Dataset excerpts
•••••
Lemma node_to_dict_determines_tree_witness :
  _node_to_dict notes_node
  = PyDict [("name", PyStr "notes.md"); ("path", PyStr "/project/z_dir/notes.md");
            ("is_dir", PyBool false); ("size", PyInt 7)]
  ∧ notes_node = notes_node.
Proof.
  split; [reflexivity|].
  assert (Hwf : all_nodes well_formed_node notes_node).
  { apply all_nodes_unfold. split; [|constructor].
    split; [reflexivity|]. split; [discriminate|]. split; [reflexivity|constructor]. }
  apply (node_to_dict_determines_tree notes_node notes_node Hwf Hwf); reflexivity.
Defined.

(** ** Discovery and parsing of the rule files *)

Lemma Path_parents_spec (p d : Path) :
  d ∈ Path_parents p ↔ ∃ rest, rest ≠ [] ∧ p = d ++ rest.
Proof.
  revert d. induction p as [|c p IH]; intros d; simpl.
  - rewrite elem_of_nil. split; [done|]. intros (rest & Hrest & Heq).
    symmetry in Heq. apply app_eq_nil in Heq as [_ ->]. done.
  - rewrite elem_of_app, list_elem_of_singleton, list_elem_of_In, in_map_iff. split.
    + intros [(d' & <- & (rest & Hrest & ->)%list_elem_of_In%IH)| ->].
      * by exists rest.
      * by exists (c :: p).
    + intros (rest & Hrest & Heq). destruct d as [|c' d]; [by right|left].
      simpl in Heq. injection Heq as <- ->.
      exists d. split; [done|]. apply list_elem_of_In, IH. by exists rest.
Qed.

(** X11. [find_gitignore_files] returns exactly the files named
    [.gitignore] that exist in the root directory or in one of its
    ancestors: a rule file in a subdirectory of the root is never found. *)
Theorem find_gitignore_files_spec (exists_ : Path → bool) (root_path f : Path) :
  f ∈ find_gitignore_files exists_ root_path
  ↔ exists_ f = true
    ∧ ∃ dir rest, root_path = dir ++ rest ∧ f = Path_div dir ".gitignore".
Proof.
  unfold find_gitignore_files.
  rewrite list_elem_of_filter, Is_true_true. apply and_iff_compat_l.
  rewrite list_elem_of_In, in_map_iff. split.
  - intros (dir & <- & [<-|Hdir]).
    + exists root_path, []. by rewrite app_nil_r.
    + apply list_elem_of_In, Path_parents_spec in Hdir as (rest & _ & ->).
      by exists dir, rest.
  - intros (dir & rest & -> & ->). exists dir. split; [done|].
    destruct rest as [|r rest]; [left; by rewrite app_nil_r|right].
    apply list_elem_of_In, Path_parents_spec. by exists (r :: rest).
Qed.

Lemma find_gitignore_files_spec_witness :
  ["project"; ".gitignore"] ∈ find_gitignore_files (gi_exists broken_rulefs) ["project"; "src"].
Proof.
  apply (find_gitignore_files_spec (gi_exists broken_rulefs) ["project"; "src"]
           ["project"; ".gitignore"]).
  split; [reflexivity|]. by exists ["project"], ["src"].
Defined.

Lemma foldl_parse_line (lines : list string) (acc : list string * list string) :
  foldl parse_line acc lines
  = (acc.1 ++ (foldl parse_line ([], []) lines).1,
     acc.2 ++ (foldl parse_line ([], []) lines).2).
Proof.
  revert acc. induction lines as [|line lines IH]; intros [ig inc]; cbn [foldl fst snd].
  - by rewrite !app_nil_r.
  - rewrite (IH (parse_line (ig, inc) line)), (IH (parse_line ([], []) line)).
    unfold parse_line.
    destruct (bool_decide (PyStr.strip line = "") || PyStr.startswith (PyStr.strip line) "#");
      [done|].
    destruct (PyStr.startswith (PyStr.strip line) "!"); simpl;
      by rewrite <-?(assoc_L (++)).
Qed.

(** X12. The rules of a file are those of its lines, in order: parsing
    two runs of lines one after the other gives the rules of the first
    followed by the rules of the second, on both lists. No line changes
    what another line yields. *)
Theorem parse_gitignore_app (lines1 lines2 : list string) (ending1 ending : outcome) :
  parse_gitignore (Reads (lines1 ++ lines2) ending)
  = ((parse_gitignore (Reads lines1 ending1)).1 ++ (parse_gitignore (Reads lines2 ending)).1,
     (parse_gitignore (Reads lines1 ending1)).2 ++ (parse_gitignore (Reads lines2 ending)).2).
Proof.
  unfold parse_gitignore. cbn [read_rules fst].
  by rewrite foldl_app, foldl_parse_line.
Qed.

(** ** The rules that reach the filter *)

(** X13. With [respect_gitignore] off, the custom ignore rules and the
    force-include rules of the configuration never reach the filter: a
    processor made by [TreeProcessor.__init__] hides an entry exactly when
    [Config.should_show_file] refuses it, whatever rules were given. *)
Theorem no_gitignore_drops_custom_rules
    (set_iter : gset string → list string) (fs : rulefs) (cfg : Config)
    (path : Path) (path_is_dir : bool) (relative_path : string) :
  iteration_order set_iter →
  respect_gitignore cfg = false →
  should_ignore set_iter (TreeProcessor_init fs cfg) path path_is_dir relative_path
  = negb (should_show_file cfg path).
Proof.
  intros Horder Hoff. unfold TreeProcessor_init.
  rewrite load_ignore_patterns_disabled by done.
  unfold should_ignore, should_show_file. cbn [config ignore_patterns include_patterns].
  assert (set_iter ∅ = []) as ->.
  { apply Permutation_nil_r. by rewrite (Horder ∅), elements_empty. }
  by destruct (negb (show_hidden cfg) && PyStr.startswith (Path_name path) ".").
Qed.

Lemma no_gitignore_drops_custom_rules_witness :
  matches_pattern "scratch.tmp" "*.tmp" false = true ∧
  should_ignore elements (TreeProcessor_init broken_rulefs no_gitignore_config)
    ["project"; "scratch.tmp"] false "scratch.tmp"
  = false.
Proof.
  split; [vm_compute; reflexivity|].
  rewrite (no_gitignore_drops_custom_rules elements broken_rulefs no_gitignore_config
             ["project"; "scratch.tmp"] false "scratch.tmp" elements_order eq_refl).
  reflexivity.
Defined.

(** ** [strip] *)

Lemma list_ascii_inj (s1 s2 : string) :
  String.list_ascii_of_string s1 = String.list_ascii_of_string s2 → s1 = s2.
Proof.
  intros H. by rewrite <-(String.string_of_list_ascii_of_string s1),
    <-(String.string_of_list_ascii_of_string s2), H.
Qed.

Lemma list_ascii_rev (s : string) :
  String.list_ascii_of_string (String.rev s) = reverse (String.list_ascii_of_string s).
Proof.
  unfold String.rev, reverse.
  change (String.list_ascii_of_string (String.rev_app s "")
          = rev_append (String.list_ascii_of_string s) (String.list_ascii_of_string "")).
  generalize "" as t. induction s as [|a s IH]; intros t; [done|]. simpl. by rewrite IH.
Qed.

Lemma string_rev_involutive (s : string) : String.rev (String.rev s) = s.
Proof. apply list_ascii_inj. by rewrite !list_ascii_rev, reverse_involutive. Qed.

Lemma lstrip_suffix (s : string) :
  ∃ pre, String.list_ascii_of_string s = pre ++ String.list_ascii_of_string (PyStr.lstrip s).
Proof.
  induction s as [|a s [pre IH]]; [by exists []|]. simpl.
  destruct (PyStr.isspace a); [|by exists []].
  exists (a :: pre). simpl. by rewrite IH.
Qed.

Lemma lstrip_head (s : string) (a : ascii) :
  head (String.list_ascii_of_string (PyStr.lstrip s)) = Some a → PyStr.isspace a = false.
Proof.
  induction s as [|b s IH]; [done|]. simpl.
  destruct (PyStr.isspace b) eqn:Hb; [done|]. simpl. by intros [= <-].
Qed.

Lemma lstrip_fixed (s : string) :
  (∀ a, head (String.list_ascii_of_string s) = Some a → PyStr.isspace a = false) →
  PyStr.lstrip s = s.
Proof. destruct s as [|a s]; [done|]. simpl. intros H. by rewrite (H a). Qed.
•••••
Task prompt = From the line with "String.list_ascii_of_string (PyStr.lstrip s)." to the final line of the entries above, return every line exactly as written.

Response to this exercise =
  ∃ pre, String.list_ascii_of_string s = pre ++ String.list_ascii_of_string (PyStr.lstrip s).
Proof.
  induction s as [|a s [pre IH]]; [by exists []|]. simpl.
  destruct (PyStr.isspace a); [|by exists []].
  exists (a :: pre). simpl. by rewrite IH.
Qed.

Lemma lstrip_head (s : string) (a : ascii) :
  head (String.list_ascii_of_string (PyStr.lstrip s)) = Some a → PyStr.isspace a = false.
Proof.
  induction s as [|b s IH]; [done|]. simpl.
  destruct (PyStr.isspace b) eqn:Hb; [done|]. simpl. by intros [= <-].
Qed.

Lemma lstrip_fixed (s : string) :
  (∀ a, head (String.list_ascii_of_string s) = Some a → PyStr.isspace a = false) →
  PyStr.lstrip s = s.
Proof. destruct s as [|a s]; [done|]. simpl. intros H. by rewrite (H a). Qed.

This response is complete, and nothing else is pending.